The IFC MaterialProfile needs a Name (N), Material (M), and the Profile (P) curve. The only part of this that is of consequence for us is the Profile curve. In my case, I’ve chosen to explicitly define it with a series of points for a polyline. The remaining components rotate and offset if necessary.

  1. The rotation of a profile around its axis or “orientation”, is accomplished via vectors. The orientation is a bit trickier and is all contained in the cluster. Here’s what’s inside that cluster:


This is why we need the Design Surface from Step 1. Usually for a curvy surface, beams are oriented normal (aka perpendicular) to the surface. This cluster spits out one vector normal to the surface for each Axis. I’ve chosen to use the midpoint of the Axis to find the normal assuming this is like an average rotation for the structural member.
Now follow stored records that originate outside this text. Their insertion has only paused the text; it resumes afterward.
(** * XhrPlugin: a shallow embedding of [src/plugins/event-plugins/XhrPlugin.ts]

    The plugin monkey-patches [XMLHttpRequest.prototype.open] and
    [XMLHttpRequest.prototype.send], keeps a [Map] from request objects to
    tracking records, and records X-Ray trace events and HTTP events from
    four terminal listeners.  The embedding threads one [World] value
    through a small state-and-exception monad [Js]; the request objects of
    the host live in a heap indexed by their identity. *)

From Stdlib Require Import ZArith NArith String Ascii List Bool Lia.
From Stdlib Require Import DecimalString DecimalPos DecimalN.
From stdpp Require Import base option list gmap strings.

Local Open Scope string_scope.

(** ** JavaScript built-ins used by the plugin *)

Module JS.

(** [StrWhiteSpaceChar] restricted to the code units a header value (a
    byte string) can hold: TAB, LF, VT, FF, CR, SP and NBSP. *)
Definition isWhiteSpace (c : ascii) : bool :=
  let n := nat_of_ascii c in
  Nat.eqb n 9 || Nat.eqb n 10 || Nat.eqb n 11 || Nat.eqb n 12 ||
  Nat.eqb n 13 || Nat.eqb n 32 || Nat.eqb n 160.

Fixpoint trimStart (s : string) : string :=
  match s with
  | String c s' => if isWhiteSpace c then trimStart s' else s
  | EmptyString => EmptyString
  end.

(** Value of a radix-10 digit, or [None] for any other code unit. *)
Definition digit (c : ascii) : option Z :=
  let n := Z.of_nat (nat_of_ascii c) in
  if (48 <=? n)%Z && (n <=? 57)%Z then Some (n - 48)%Z else None.

(** The longest prefix of [s] made of radix-10 digits. *)
Fixpoint digits (s : string) : list Z :=
  match s with
  | String c s' => match digit c with
                   | Some d => d :: digits s'
                   | None => []
                   end
  | EmptyString => []
  end.

Definition mathInt (ds : list Z) : Z :=
  fold_left (fun acc d => (10 * acc + d)%Z) ds 0%Z.

(** The sign of the literal and the text after the sign. *)
Definition splitSign (s : string) : Z * string :=
  match s with
  | String "-" s' => ((-1)%Z, s')
  | String "+" s' => (1%Z, s')
  | _ => (1%Z, s)
  end.

(** A Number that is NaN or the Number value of an integer.  [Int z] stands
    for the double nearest to the integer [z]: [z] itself up to 2^53 in
    magnitude, and an infinity from about 1.8e308 on.  That rounding is not
    computed here, so [Int z] tells which integer was read and not which
    double it became, and the two zeros are the one [Int 0]. *)
Inductive number := NaN | Int (z : Z).

(** [parseInt(string, 10)]: leading white space is skipped, a sign is read,
    then the longest run of decimal digits; without a digit the result is
    NaN.  With radix 10 no [0x] prefix is stripped.  The language returns
    the Number value of the sign times the digits read, which is [Int] of
    that integer as explained above: whether the result is NaN is exact,
    its value is exact up to 2^53 in magnitude. *)
Definition parseInt (inputString : string) : number :=
  let '(sign, rest) := splitSign (trimStart inputString) in
  match digits rest with
  | [] => NaN
  | ds => Int (sign * mathInt ds)
  end.

Definition isNaN (n : number) : bool :=
  match n with NaN => true | Int _ => false end.

(** [ToString] of a value that is a string or [null]. *)
Definition ToString (v : option string) : string :=
  match v with Some s => s | None => "null" end.

(** [Number.prototype.toString()] of a non-negative integer. *)
Definition toString (n : N) : string := NilEmpty.string_of_uint (N.to_uint n).

(** Truthiness of a string: only the empty string is falsy. *)
Definition truthy (s : string) : bool :=
  match s with EmptyString => false | _ => true end.

End JS.

(** ** Data model *)

(** A request object is identified by its heap address; the [Map] of the
    plugin is keyed by that identity. *)
Abbreviation Handle := positive.

Module HttpPluginConfig.
(** Modelled from the spec: [HttpPluginConfig] is declared in
    [utils/http-utils], which is not among the sources; section 6 of the spec
    lists the options.  The two pattern lists are read only by the URL
    filter. *)
Record t := mk {
  recordAllRequests : bool;
  addXRayTraceIdHeader : bool;
  logicalServiceName : string;
  stackTraceLength : Z;
  urlsToInclude : list string;
  urlsToExclude : list string
}.
End HttpPluginConfig.

Module Session.
Record t := mk { record : bool }.
End Session.

Module Http.
Record Request := mkRequest { method : string; traced : bool }.
Record Response := mkResponse { status : N; content_length : option JS.number }.
Record t := mk { request : Request; response : option Response }.
Definition set_response (r : option Response) (h : t) : t :=
  mk (request h) r.
Definition set_content_length (n : JS.number) (r : Response) : Response :=
  mkResponse (status r) (Some n).
End Http.

Module Subsegment.
Record Exception := mkException { type : string; message : option string }.
Record Cause := mkCause { exceptions : list Exception }.
Record t := mk {
  id : string;
  name : string;
  start_time : Z;
  end_time : option Z;
  http : Http.t;
  error : option bool;
  cause : option Cause
}.
Definition set_end_time (e : Z) (s : t) : t :=
  mk (id s) (name s) (start_time s) (Some e) (http s) (error s) (cause s).
Definition set_http (h : Http.t) (s : t) : t :=
  mk (id s) (name s) (start_time s) (end_time s) h (error s) (cause s).
Definition set_error (b : bool) (s : t) : t :=
  mk (id s) (name s) (start_time s) (end_time s) (http s) (Some b) (cause s).
Definition set_cause (c : Cause) (s : t) : t :=
  mk (id s) (name s) (start_time s) (end_time s) (http s) (error s) (Some c).
End Subsegment.

Module XRayTraceEvent.
Record t := mk {
  name : string;
  id : string;
  trace_id : string;
  start_time : Z;
  end_time : option Z;
  subsegments : list Subsegment.t
}.
Definition set_end_time (e : Z) (x : t) : t :=
  mk (name x) (id x) (trace_id x) (start_time x) (Some e) (subsegments x).
Definition set_subsegments (l : list Subsegment.t) (x : t) : t :=
  mk (name x) (id x) (trace_id x) (start_time x) (end_time x) l.
End XRayTraceEvent.

Module XhrDetails.
Record t := mk {
  method : string;
  url : string;
  async : bool;
  trace : option XRayTraceEvent.t
}.
Definition set_trace (x : option XRayTraceEvent.t) (d : t) : t :=
  mk (method d) (url d) (async d) x.
End XhrDetails.

(** The value handed to the error normaliser: an [XhrError] object built
    from a message, or a string primitive. *)
Inductive ErrorValue :=
| XhrError (message : string)
| StringValue (s : string).

Module ErrorEvent.
Record t := mk { type : string; error : ErrorValue }.
End ErrorEvent.

(** Modelled from the spec: [errorEventToJsErrorEvent] lives in
    [utils/js-error-utils], which is not among the sources; the spec
    (section 6) says only that it turns a raw error value and a stack-length
    limit into the error description of an HTTP event.  Its result is kept
    as the application to its two arguments. *)
Inductive JSErrorEvent :=
| errorEventToJsErrorEvent (errorEvent : ErrorEvent.t) (stackTraceLength : Z).

Module HttpEvent.
Record Request := mkRequest { method : string }.
Record Response := mkResponse { status : N; statusText : string }.
Record t := mk {
  version : string;
  request : Request;
  response : option Response;
  error : option JSErrorEvent
}.
Definition set_error (e : JSErrorEvent) (h : t) : t :=
  mk (version h) (request h) (response h) (Some e).
End HttpEvent.

Inductive EventType := HTTP_EVENT_TYPE | XRAY_TRACE_EVENT_TYPE.

Inductive EventData :=
| HttpData (e : HttpEvent.t)
| TraceData (x : XRayTraceEvent.t).

(** Names of the four terminal events and identities of the listeners.
    [Foreign] stands for a listener of the application.  It takes a place
    in the list of listeners of an object; what such a listener does when
    it is called (it may itself call [open] or [send]) is not represented. *)
Inductive EventName := load | error | abort | timeout.

Inductive Callback :=
| HandleXhrLoadEvent
| HandleXhrErrorEvent
| HandleXhrAbortEvent
| HandleXhrTimeoutEvent
| Foreign (n : nat).

#[global] Instance EventName_eq_dec : EqDecision EventName.
Proof. solve_decision. Defined.
#[global] Instance Callback_eq_dec : EqDecision Callback.
Proof. solve_decision. Defined.

Module XMLHttpRequest.
(** The part of the host object the plugin reads or writes. *)
Record t := mk {
  status : N;
  statusText : string;
  getResponseHeader : string -> option string;
  listeners : list (EventName * Callback);
  requestHeaders : list (string * string)
}.

(** A request object nobody has touched yet. *)
Definition fresh : t := mk 0 EmptyString (fun _ => None) [] [].

(** [addEventListener]: a listener already registered for the same event is
    not added a second time. *)
Definition addEventListener (ty : EventName) (cb : Callback) (x : t) : t :=
  if decide ((ty, cb) ∈ listeners x) then x
  else mk (status x) (statusText x) (getResponseHeader x)
          (listeners x ++ [(ty, cb)]) (requestHeaders x).

(** [setRequestHeader] where it returns: the pair joins the author request
    headers.  The host throws an [InvalidStateError] unless the object is
    opened and not yet sent; that path is not represented. *)
Definition setRequestHeader (k v : string) (x : t) : t :=
  mk (status x) (statusText x) (getResponseHeader x) (listeners x)
     (requestHeaders x ++ [(k, v)]).

(** What the network reports on the object before a terminal event. *)
Definition respond (st : N) (txt : string) (hdr : string -> option string)
  (x : t) : t :=
  mk st txt hdr (listeners x) (requestHeaders x).
End XMLHttpRequest.

(** The native methods wrapped by the plugin, where they return: they act
    on their receiver.  What they throw (the host refuses a malformed method
    or URL in [open], and a [send] on an object that is not opened) passes
    through the wrappers to the caller and is not represented. *)
Definition Send : Type := XMLHttpRequest.t -> XMLHttpRequest.t.
Definition Open : Type :=
  string -> string -> bool -> XMLHttpRequest.t -> XMLHttpRequest.t.
(** * Delegation backend: authentication, delegation CRUD and analytics

    A shallow embedding of [auth_server.cjs]: every Express handler is a
    function in a state-and-exception monad over a relational store with the
    two tables the server creates at start-up.  The collaborators the
    server calls but does not define (the PostgreSQL driver's text encoding,
    bcrypt, jsonwebtoken, the store's ordering of timestamps) are fields of
    one record, [Externals], over which every definition is parametric.

    A request arrives with its body already parsed by the JSON body parser.
    Console logging, CORS, the listening socket and the start-up statements
    that create the tables are left out: the tables exist, with the columns
    and constraints of the two [CREATE TABLE] statements.  A handler runs
    from its first statement to its answer without another request's
    statements in between. *)

From Stdlib Require Import ZArith List Bool String Ascii Lia Sorted Permutation.
From Stdlib Require Import Floats.SpecFloat.
Import ListNotations.
Open Scope string_scope.
Open Scope Z_scope.

(** ** Numbers

    A JavaScript number is an IEEE-754 binary64 value.  [spec_float] is the
    Standard Library's executable specification of it. *)

Module Num.

Definition prec : Z := 53.
Definition emax : Z := 1024.

(** [Number(n)] for an integer [n], e.g. the text of a [COUNT( * )] column:
    the nearest binary64 value. *)
Definition of_Z (n : Z) : spec_float := binary_normalize prec emax n 0 false.

Definition of_nat (n : nat) : spec_float := of_Z (Z.of_nat n).

Definition div : spec_float -> spec_float -> spec_float := SFdiv prec emax.
Definition mul : spec_float -> spec_float -> spec_float := SFmul prec emax.

(** [a > b]. *)
Definition gtb (a b : spec_float) : bool := SFltb b a.

(** [Math.round]: the closest integral value, the one nearer to +infinity
    on a tie; integral and non-finite arguments are returned unchanged, and
    a zero result keeps the sign of the argument. *)
Definition round (x : spec_float) : spec_float :=
  match x with
  | S754_finite s m e =>
      if 0 <=? e then x
      else
        let n := if s then Z.neg m else Z.pos m in
        binary_normalize prec emax ((2 * n + 2 ^ (- e)) / 2 ^ (1 - e)) 0 s
  | _ => x
  end.

End Num.

(** ** JavaScript values *)

#[local] Set Warnings "-register-all".

Inductive JsonValue : Type :=
| JUndefined
| JNull
| JBool (b : bool)
| JNum (x : spec_float)
| JStr (s : string)
| JArr (items : list JsonValue)
| JObj (fields : list (string * JsonValue)).

(** Truthiness, as [!v], [a || b] and [c ? x : y] test it. *)
Definition truthy (v : JsonValue) : bool :=
  match v with
  | JUndefined | JNull => false
  | JBool b => b
  | JNum (S754_zero _) | JNum S754_nan => false
  | JNum _ => true
  | JStr s => negb (String.eqb s "")
  | JArr _ | JObj _ => true
  end.

(** [a || b]. *)
Definition js_or (a b : JsonValue) : JsonValue := if truthy a then a else b.

Fixpoint lookup_field (k : string) (fields : list (string * JsonValue)) : JsonValue :=
  match fields with
  | [] => JUndefined
  | (k', v) :: rest => if String.eqb k k' then v else lookup_field k rest
  end.

(** Exceptions: [err.code] and [err.message]. *)
Record JsError : Type := mkError { err_code : option string; err_message : string }.

Inductive JsResult (A : Type) : Type :=
| Ok (a : A)
| Throw (e : JsError).
Arguments Ok {A} a.
Arguments Throw {A} e.

Definition TypeError (msg : string) : JsError := mkError None msg.

(** [err.code === c]. *)
Definition code_is (e : JsError) (c : string) : bool :=
  match err_code e with
  | Some s => String.eqb s c
  | None => false
  end.

(** [v.k] for the keys the server reads ([email], [password], [name],
    [taskName], ...), none of which is a built-in property of a string,
    number, boolean or array: reading them off such a value gives
    [undefined], and off [null] or [undefined] throws. *)
Definition prop (v : JsonValue) (k : string) : JsResult JsonValue :=
  match v with
  | JUndefined => Throw (TypeError "Cannot read properties of undefined")
  | JNull => Throw (TypeError "Cannot read properties of null")
  | JObj fields => Ok (lookup_field k fields)
  | _ => Ok JUndefined
  end.

(** [v?.k]. *)
Definition opt_prop (v : JsonValue) (k : string) : JsonValue :=
  match v with
  | JObj fields => lookup_field k fields
  | _ => JUndefined
  end.

(** ** Strings

    A string is a sequence of code units below 256. *)

(** [s.split(c)] for a one-character separator. *)
Fixpoint split_on (c : ascii) (s : string) : list string :=
  match s with
  | EmptyString => [EmptyString]
  | String a rest =>
      if Ascii.eqb a c then EmptyString :: split_on c rest
      else match split_on c rest with
           | [] => [String a EmptyString]
           | h :: t => String a h :: t
           end
  end.

(** White space as [trim] sees it: TAB, LF, VT, FF, CR, SP and NBSP. *)
Definition is_space (a : ascii) : bool :=
  let n := nat_of_ascii a in
  (Nat.eqb n 9 || Nat.eqb n 10 || Nat.eqb n 11 || Nat.eqb n 12 || Nat.eqb n 13
   || Nat.eqb n 32 || Nat.eqb n 160)%bool.

Fixpoint trim_start (s : string) : string :=
  match s with
  | EmptyString => EmptyString
  | String a rest => if is_space a then trim_start rest else s
  end.

Fixpoint rev_append_string (s acc : string) : string :=
  match s with
  | EmptyString => acc
  | String a rest => rev_append_string rest (String a acc)
  end.

Definition rev_string (s : string) : string := rev_append_string s EmptyString.

(** [s.trim()]. *)
Definition trim (s : string) : string :=
  rev_string (trim_start (rev_string (trim_start s))).

(** ** The relational store

    A column holds SQL [NULL] or the text the driver sent for it.  The
    store's own reading of that text into a declared type ([DATE],
    [BOOLEAN], [INTEGER], [VARCHAR(n)] lengths) is not modelled: a statement
    the store refuses for such a reason, or because it cannot be reached, is
    a scheduled failure (see [w_faults]).  The [UNIQUE] and [NOT NULL]
    constraints of the two [CREATE TABLE] statements are modelled. *)

Definition SqlValue : Type := option string.

(** SQL [a = b]: never true when a side is [NULL]. *)
Definition sql_eqb (a b : SqlValue) : bool :=
  match a, b with
  | Some x, Some y => String.eqb x y
  | _, _ => false
  end.

(** Grouping treats two [NULL]s as the same key. *)
Definition sql_same (a b : SqlValue) : bool :=
  match a, b with
  | Some x, Some y => String.eqb x y
  | None, None => true
  | _, _ => false
  end.

Record User : Type := mkUser {
  u_id : Z;
  u_email : SqlValue;
  u_password : SqlValue;
  u_first_name : SqlValue;
  u_last_name : SqlValue;
  u_phone : SqlValue;
  u_role : SqlValue;
  u_department : SqlValue;
  u_bio : SqlValue
}.

Record Delegation : Type := mkDelegation {
  d_id : Z;
  d_task_name : SqlValue;
  d_assigned_by : SqlValue;
  d_assigned_to : SqlValue;
  d_planned_date : SqlValue;
  d_priority : SqlValue;
  d_message : SqlValue;
  d_attachments : SqlValue;
  d_assigned_pc : SqlValue;
  d_group_name : SqlValue;
  d_notify_to : SqlValue;
  d_auditor : SqlValue;
  d_make_attachment_mandatory : SqlValue;
  d_make_note_mandatory : SqlValue;
  d_notify_doer : SqlValue;
  d_set_reminder : SqlValue;
  d_reminder_mode : SqlValue;
  d_reminder_frequency : SqlValue;
  d_reminder_before_days : SqlValue;
  d_reminder_starting_time : SqlValue;
  d_status : SqlValue;
  d_created_at : SqlValue;
  d_completed_at : SqlValue;
  d_notes : SqlValue
}.

(** A statement as handed to [pool.query]: its text and its parameters. *)
Inductive SqlParam : Type :=
| PVal (v : SqlValue)
| PInt (n : Z).

Record Sql : Type := mkSql { sql_text : string; sql_params : list SqlParam }.

(** The world a handler runs in: the two tables, their [SERIAL] sequences,
    the store's clock, the entropy bcrypt draws its salt from, the failures
    scheduled for the coming statements ([Some e]: the next statement is
    refused with [e]) and the statements issued so far, oldest first. *)
Record World : Type := mkWorld {
  w_users : list User;
  w_delegations : list Delegation;
  w_users_seq : Z;
  w_delegations_seq : Z;
  w_now : string;
  w_seed : nat;
  w_faults : list (option JsError);
  w_log : list Sql
}.

Definition set_users (us : list User) (w : World) : World :=
  mkWorld us (w_delegations w) (w_users_seq w) (w_delegations_seq w)
          (w_now w) (w_seed w) (w_faults w) (w_log w).

Definition set_delegations (ds : list Delegation) (w : World) : World :=
  mkWorld (w_users w) ds (w_users_seq w) (w_delegations_seq w)
          (w_now w) (w_seed w) (w_faults w) (w_log w).

Definition next_user_id (w : World) : World :=
  mkWorld (w_users w) (w_delegations w) (w_users_seq w + 1) (w_delegations_seq w)
          (w_now w) (w_seed w) (w_faults w) (w_log w).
  1. Whether the Axis defines the centerline of the beam, top, bottom, etc, which is controlled by Right-clicking the “IFC Cardinal Point Reference”. In my case, I’ve chosen TOPMID, so that I’m defining the top of steel along the center of the beam.

  2. An IFC Container. Every IFC file needs an IFC Project and an IFC Building to give it context for the objects within the IFC definition. There can only be one IFC Project and one IFC Building and one ggBake component in a Grasshopper definition.

Once you have this all worked out, you can simply double-click the ggBake component at the top of the definition and write an IFC file.

The remaining components at the end of the definition bake the beam geometry into Rhino. I’ve used the Human bake component because it works with a button rather than a Boolean toggle. The down-side to the Human bake component is it won’t automatically make a new layer if the name you choose doesn’t already exist. You could also use the Lunchbox bake component, which uses the Boolean toggle, but will make a new layer if it doesn’t exist.

Import IFC in Revit

Open Revit and using the Geometry Gym “Import IFC” command:

Bring all your beams in as Revit-native objects. You may or may not want to check the “Cutback Framing Members” or “Cutback Member Families” checkboxes in the Import IFC dialog:


If you do check them, the beams will be pulled back from each other at the nodes where they intersect. This is more accurate for a grid shell–you’ll need a piece of structure at the node to connect all the beams. However, for design and visualization purposes, you may want to keep these unchecked and let the beams intersect. It’s up to you.

better, faster, stronger

Well that’s it! You could create a lot more extrusions for things like gaskets and joints between the panels with this simple structural tool using different profiles, names, and materials. Once you have the panels in Revit, you could develop the AC family further to give the panels thickness, multiple layers of glass, reveals, and more. You can even add more information in Revit, export as IFC, and import back to Grasshopper with the Geometry Gym components to keep manipulating the structure.

As always we welcome feedback on the post, or his us up @section_cutimages of your projects that use this tutorial!

Happy hopping!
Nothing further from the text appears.